Civ. 1re, 1er juin 2017, FS-P+B+I, n° 16-13.441
Dans l’optique de faire de sa belle-fille, Madame Brigitte X., son héritière, Monsieur Gilbert Y. choisit de l’épouser. Après le mariage, célébré le 3 mai 2000, les époux poursuivirent leur vie chacun de leur côté, M. Y. continuant ainsi de vivre avec sa « véritable » compagne, devenue entre-temps sa « belle-mère ». Au décès de M. Y., survenu onze ans plus tard, les enfants du défunt, issus d’une première union et qui n’avaient eu que tardivement connaissance du lien matrimonial unissant leur père et Mme X., demandèrent et obtinrent l’annulation du mariage. Les juges du fond considérèrent en effet que ce mariage était fictif.
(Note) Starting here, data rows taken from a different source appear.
Lemma uintBytes_len z bits : bits ∈ [8; 16; 32; 64] -> 0 <= z < 2 ^ bits -> len (uintBytes z) <= bits / 8.
Proof.
  intros Hb Hz. unfold uintBytes. destruct (Z.eqb_spec z 0); [rewrite !elem_of_cons, elem_of_nil in Hb; destruct Hb as [->|[->|[->|[->|[]]]]]; done|].
  unfold len, putint. rewrite BigEndian.put_length. unfold putintSize. rewrite !elem_of_cons, elem_of_nil in Hb.
  destruct Hb as [->|[->|[->|[->|[]]]]];
    repeat match goal with |- context [if ?a <? ?c then _ else _] => destruct (Z.ltb_spec a c) end; first [lia|done].
Qed.

Lemma uintBytes_read z : 0 <= z < 2 ^ 64 -> BigEndian.read (uintBytes z) = z.
Proof. intros Hz. unfold uintBytes. destruct (Z.eqb_spec z 0) as [->|]; [done|by apply read_putint]. Qed.

Lemma readUint_ok s z rest st :
  0 <= z < 2 ^ 64 -> here s (uintBytes z ++ rest) st -> room (len (uintBytes z)) st ->
  exists s', readUint (len (uintBytes z)) s = (Ok z, s') /\ ready s' rest (push (len (uintBytes z)) st).
Proof.
  intros Hz Hh Hroom. pose proof (uintBytes_read z Hz) as Hrd. unfold readUint. unfold uintBytes in *. destruct (Z.eqb_spec z 0) as [->|Hnz].
  - change (len []) with 0. simpl. unfold bind, modify, ret. eexists. split; [done|]. rewrite push_0. split; [by destruct Hh|done].
  - destruct (putint_head z ltac:(lia)) as (x & b & Eb & Hx). rewrite Eb in *. rewrite (proj2 (Z.eqb_neq _ 0)) by (unfold len; simpl; lia).
    destruct (Z.eqb_spec (len (x :: b)) 1) as [E1|E1].
    + destruct b; [|unfold len in E1; simpl in E1; lia]. destruct (readByte_ok s x rest _ Hh Hroom) as (s2 & E2 & Hr2).
      rewrite (bind_Ok _ _ _ _ _ E2). exists s2. split; [|done]. unfold BigEndian.read in Hrd. simpl in Hrd. unfold ret. do 2 f_equal. lia.
    + destruct (readFull_ok s _ rest _ Hh Hroom) as (s2 & E2 & Hr2). rewrite (bind_Ok _ _ _ _ _ E2). exists s2. split; [|done].
      by rewrite (proj2 (Z.eqb_neq _ _)), Hrd by done.
Qed.

Lemma uint_ok s z bits rest st :
  let it := Str (uintBytes z) in
  ready s (encode it ++ rest) st -> room (len (encode it)) st -> bits ∈ [8; 16; 32; 64] -> 0 <= z < 2 ^ bits ->
  exists s', uint bits s = (Ok z, s') /\ ready s' rest (push (len (encode it)) st).
Proof.
  intros it Hs Hroom Hb Hz. pose proof (bits_le bits z Hb Hz) as Hz64. pose proof (uintBytes_len z bits Hb Hz) as Hl8.
  pose proof (uintBytes_read z Hz64) as Hrd.
  unfold uint. destruct (Str_cases (uintBytes z)) as [(x & Ex & Hx & E)|[Hk Hc]].
  - unfold it in *. rewrite E in *. destruct (Kind_byte s x rest st Hs Hx Hroom) as (s1 & Ek & Hh & _ & Hbv & _). rewrite (bind_Ok _ _ _ _ _ Ek).
    rewrite Ex in Hrd. unfold BigEndian.read in Hrd. simpl in Hrd. unfold bind, modify, get, ret. simpl. rewrite Hbv.
    assert (z <> 0) as Hnz by (intros ->; unfold uintBytes in Ex; done). rewrite (proj2 (Z.eqb_neq _ _)) by lia.
    eexists. split; [do 2 f_equal; lia|]. split; [|done]. by destruct Hh.
  - assert (bits / 8 <= 8) as Hb8 by (rewrite !elem_of_cons, elem_of_nil in Hb; destruct Hb as [->|[->|[->|[->|[]]]]]; done).
    assert (small (encode it)) as Hsm.
    { pose proof (f_equal len (encode_parts it)) as Hl. rewrite len_app in Hl. unfold small. assert (len (headerOf it) <= 1); [|change (len (payloadOf it)) with (len (uintBytes z)) in Hl; lia].
      unfold it, headerOf. destruct (decide _); [unfold len; simpl; lia|]. unfold encodeStringHeader. rewrite (proj2 (Z.ltb_lt _ _)) by lia. unfold len; simpl; lia. }
    destruct (Kind_long s it rest st Hs ltac:(unfold it; congruence) Hroom Hsm) as (s1 & Ek & [Hh Hkd]). rewrite (bind_Ok _ _ _ _ _ Ek).
    unfold it in *. rewrite Hk. change (payloadOf (Str (uintBytes z))) with (uintBytes z) in *. rewrite (proj2 (Z.ltb_ge (bits / 8) (len (uintBytes z)))) by done.
    pose proof (f_equal len (encode_parts (Str (uintBytes z)))) as Hl. rewrite len_app in Hl. simpl payloadOf in Hl.
    assert (room (len (uintBytes z)) (push (len (headerOf (Str (uintBytes z)))) st)) as Hroom2 by (apply room_push; [apply len_nonneg|by rewrite <- Hl]).
    destruct (readUint_ok s1 z rest _ Hz64 Hh Hroom2) as (s2 & E2 & Hr2). rewrite push_push, <- Hl in Hr2.
    rewrite (bind_Ok _ _ _ _ _ (try_Ok _ _ _ _ E2)). exists s2. split; [|done].
    destruct (Z.ltb_spec 0 (len (uintBytes z))) as [Hp|Hp]; [|done]. destruct (Z.ltb_spec z 128) as [H128|H128]; [exfalso|done].
    unfold uintBytes in *. destruct (Z.eqb_spec z 0); [unfold len in Hp; simpl in Hp; lia|]. rewrite putint_small in Hc by lia.
    specialize (Hc _ eq_refl). rewrite (tag_of z z) in Hc by (done || lia). lia.
Qed.

(** ** Lists *)

Lemma List_ok s l rest st :
  ready s (encode (Lst l) ++ rest) st -> room (len (encode (Lst l))) st -> small (encode (Lst l)) ->
  exists s', List s = (Ok (len (encodeAll l)), s') /\ ready s' (encodeAll l ++ rest) ((0, len (encodeAll l)) :: push (len (headerOf (Lst l))) st).
Proof.
  intros Hs Hroom Hsm. destruct (Kind_long s (Lst l) rest st Hs ltac:(done) Hroom Hsm) as (s1 & Ek & [Hh _]).
  unfold List. rewrite (bind_Ok _ _ _ _ _ Ek). simpl kindOf. cbv iota. unfold bind, modify, ret. eexists. split; [done|].
  destruct Hh as [Hr Hm Hl Hst]. split; [|done]. constructor; simpl; [done|done|done|by rewrite Hst].
Qed.

Lemma ListEnd_ok s rest sz st :
  ready s rest ((sz, sz) :: st) -> room sz st -> 0 <= sz -> exists s', ListEnd s = (Ok tt, s') /\ ready s' rest (push sz st).
Proof.
  intros [[Hr Hm Hl Hst] Hk] Hroom Hsz. unfold ListEnd, bind, gets. rewrite Hst, Z.eqb_refl. simpl negb. cbv iota zeta. unfold modify.
  eexists. split; [done|]. split; [|done]. constructor; simpl; [done|done|done|]. destruct st as [|[p z] st]; [done|]. simpl in *.
  f_equal. f_equal. apply Z.mod_small. change two64 with (2 ^ 64). lia.
Qed.

(** At the end of a list every decoder says so. *)
Lemma Kind_EOL s rest z st : ready s rest ((z, z) :: st) -> exists s', Kind_ s = (Err EOL, s') /\ ready s' rest ((z, z) :: st).
Proof.
  intros [[Hr Hm Hl Hst] Hk]. unfold Kind_, bind, get. rewrite Hk, Hst, Z.eqb_refl. unfold modify, fail. eexists. split; [done|]. by split.
Qed.

Lemma decoder_EOL t s rest z st : ready s rest ((z, z) :: st) -> exists s', decoder t s = (Err EOL, s') /\ ready s' rest ((z, z) :: st).
Proof.
  intros Hs. destruct (Kind_EOL s rest z st Hs) as (s' & E & Hs'). exists s'. split; [|done].
  destruct t; cbn [decoder]; unfold Bool, decodeBigInt, decodeByteArray, decodeListSlice, decodeStruct, uint, Bytes_, List;
    repeat first [exact E|eapply bind_Err].
Qed.

Definition decodes (t : goType) (v : goVal) : Prop :=
  forall s rest st, typed t v -> ready s (encode (itemFor v) ++ rest) st -> room (len (encode (itemFor v))) st -> small (encode (itemFor v)) ->
  exists s', decoder t s = (Ok v, s') /\ ready s' rest (push (len (encode (itemFor v))) st).

(** What is left of a list. *)
Lemma elems_ok e vs fuel s rest p z st :
  (forall v, decodes e v) -> Forall (typed e) vs -> ready s (encodeAll (map itemFor vs) ++ rest) ((p, z) :: st) ->
  0 <= p -> p + len (encodeAll (map itemFor vs)) = z -> z < 2 ^ 64 -> (length vs < fuel)%nat ->
  exists s', decodeSliceElems (decoder e) fuel s = (Ok vs, s') /\ ready s' rest ((z, z) :: st).
Proof.
  intros He Hvs. revert fuel s p. induction Hvs as [|v vs Hv _ IH]; intros fuel s p Hs Hp Hz Hz64 Hf; (destruct fuel as [|fuel]; [simpl in Hf; lia|]);
    cbn [decodeSliceElems].
  - change (len (encodeAll (map itemFor []))) with 0 in Hz. simpl in Hs. replace p with z in Hs by lia.
    destruct (decoder_EOL e s rest z st Hs) as (s' & E & Hs'). rewrite (bind_Ok _ _ _ _ _ (try_Err _ _ _ _ E)). by exists s'.
  - cbn [map] in *. rewrite encodeAll_cons in *. rewrite <- app_assoc in Hs. rewrite len_app in Hz.
    pose proof (len_nonneg (encode (itemFor v))). pose proof (len_nonneg (encodeAll (map itemFor vs))).
    destruct (He v s _ _ Hv Hs) as (s1 & E & Hs1); [simpl; lia|unfold small; lia|]. rewrite (bind_Ok _ _ _ _ _ (try_Ok _ _ _ _ E)).
    destruct (IH fuel s1 _ Hs1) as (s2 & E2 & Hs2); [lia|lia|done|simpl in Hf; lia|]. rewrite (bind_Ok _ _ _ _ _ E2). by exists s2.
Qed.
(* ===== verification/TrieGCInv.v ===== *)
(** * TrieGCInv: what keeps the node database together

    The invariant of the cached nodes ([gcW]): the flush list is a doubly linked
    list of all of them in which a node comes after the nodes it refers to; whatever
    a cached node refers to is cached or on the disk; the disk is closed under
    references; and the counter of a node that is not on the disk is exactly the
    number of references to it.  In the middle of an operation some nodes are
    leaving ([Y]: off the list but still cached) and some references are still to be
    dropped ([D]).

    What a node refers to ([kids]) and its bytes ([contentAt]) are functions of its
    hash ([NodeGraph]): the nodes involved do not collide, and references have no
    cycles ([rank]). *)
From S2P Require Import Prelude Bytes TrieEncoding Rlp Trie TrieNode TrieDatabase TrieGC.
Local Open Scope Z_scope.
Local Open Scope zv_scope.

(** ** Nodes and references *)

(** What an object refers to by itself, and its bytes. *)
Definition objChildren (o : cachedObject) : list Hash := match o with Collapsed c => gatherChildren c | Blob _ => [] end.
Definition objBytes (o : cachedObject) : bytes := match o with Collapsed c => blobOf c | Blob b => b end.

(** A node reads back from its bytes. *)
Definition objOk (o : cachedObject) : Prop := match o with Collapsed c => rawOk c /\ small (encode (itemOf c)) | Blob _ => True end.

(** The nodes as their hashes determine them: what a node refers to through its own
    bytes and through the values in it, and the bytes. *)
Class NodeGraph := {
  inner : Hash -> list Hash;
  outer : Hash -> list Hash;
  contentAt : Hash -> bytes;
  rank : Hash -> nat;
  rank_kids h k : k ∈ inner h ++ outer h -> (rank k < rank h)%nat;
  kids_zero h : zeroB32 ∉ inner h ++ outer h;
}.

Definition kids `{NodeGraph} (h : Hash) : list Hash := inner h ++ outer h.

(** ** Counting *)

Fixpoint occ (c : Hash) (l : list Hash) : Z :=
  match l with [] => 0 | h :: l' => (if decide (c = h) then 1 else 0) + occ c l' end.

Lemma occ_nonneg c l : 0 <= occ c l.
Proof. induction l as [|h l IH]; simpl; [lia|]. destruct (decide _); lia. Qed.
Lemma occ_app c l l' : occ c (l ++ l') = occ c l + occ c l'.
Proof. induction l as [|h l IH]; simpl; lia. Qed.
Lemma occ_zero c l : occ c l = 0 <-> c ∉ l.
Proof.
  induction l as [|h l IH]; simpl; [split; [set_solver|done]|]. pose proof (occ_nonneg c l). destruct (decide (c = h)) as [->|]; [split; [lia|set_solver]|].
  rewrite not_elem_of_cons. split; [intros E; split; [done|apply IH; lia]|intros [_ E]; apply IH in E; lia].
Qed.
Lemma occ_pos c l : c ∈ l -> 0 < occ c l.
Proof. intros Hin. pose proof (occ_nonneg c l). destruct (decide (occ c l = 0)) as [E|]; [by apply occ_zero in E|lia]. Qed.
Cette annulation constituait-elle une atteinte injustifiée au droit au respect de la vie privée et familiale de Mme X. ? C’est en tout cas l’argument que cette dernière avançait au soutien de son pourvoi. Mais la Cour de cassation n’est pas de cet avis : « un mariage purement fictif ne relève pas de la sphère protégée par les articles 8 (droit au respect de la vie privée et familiale) et 12 (droit au mariage) de la Convention de sauvegarde des droits de l’homme et des libertés fondamentales, en l’absence de toute intention matrimoniale et de toute vie familiale effective », estime la haute juridiction.
La Cour confirme par là même le caractère fictif du mariage dit « successoral », simple « mariage de façade destiné (…) à assurer l’avenir » de l’épouse, et affirme que la nullité d’un tel mariage ne porte pas atteinte aux articles 8 et 12 de la Convention.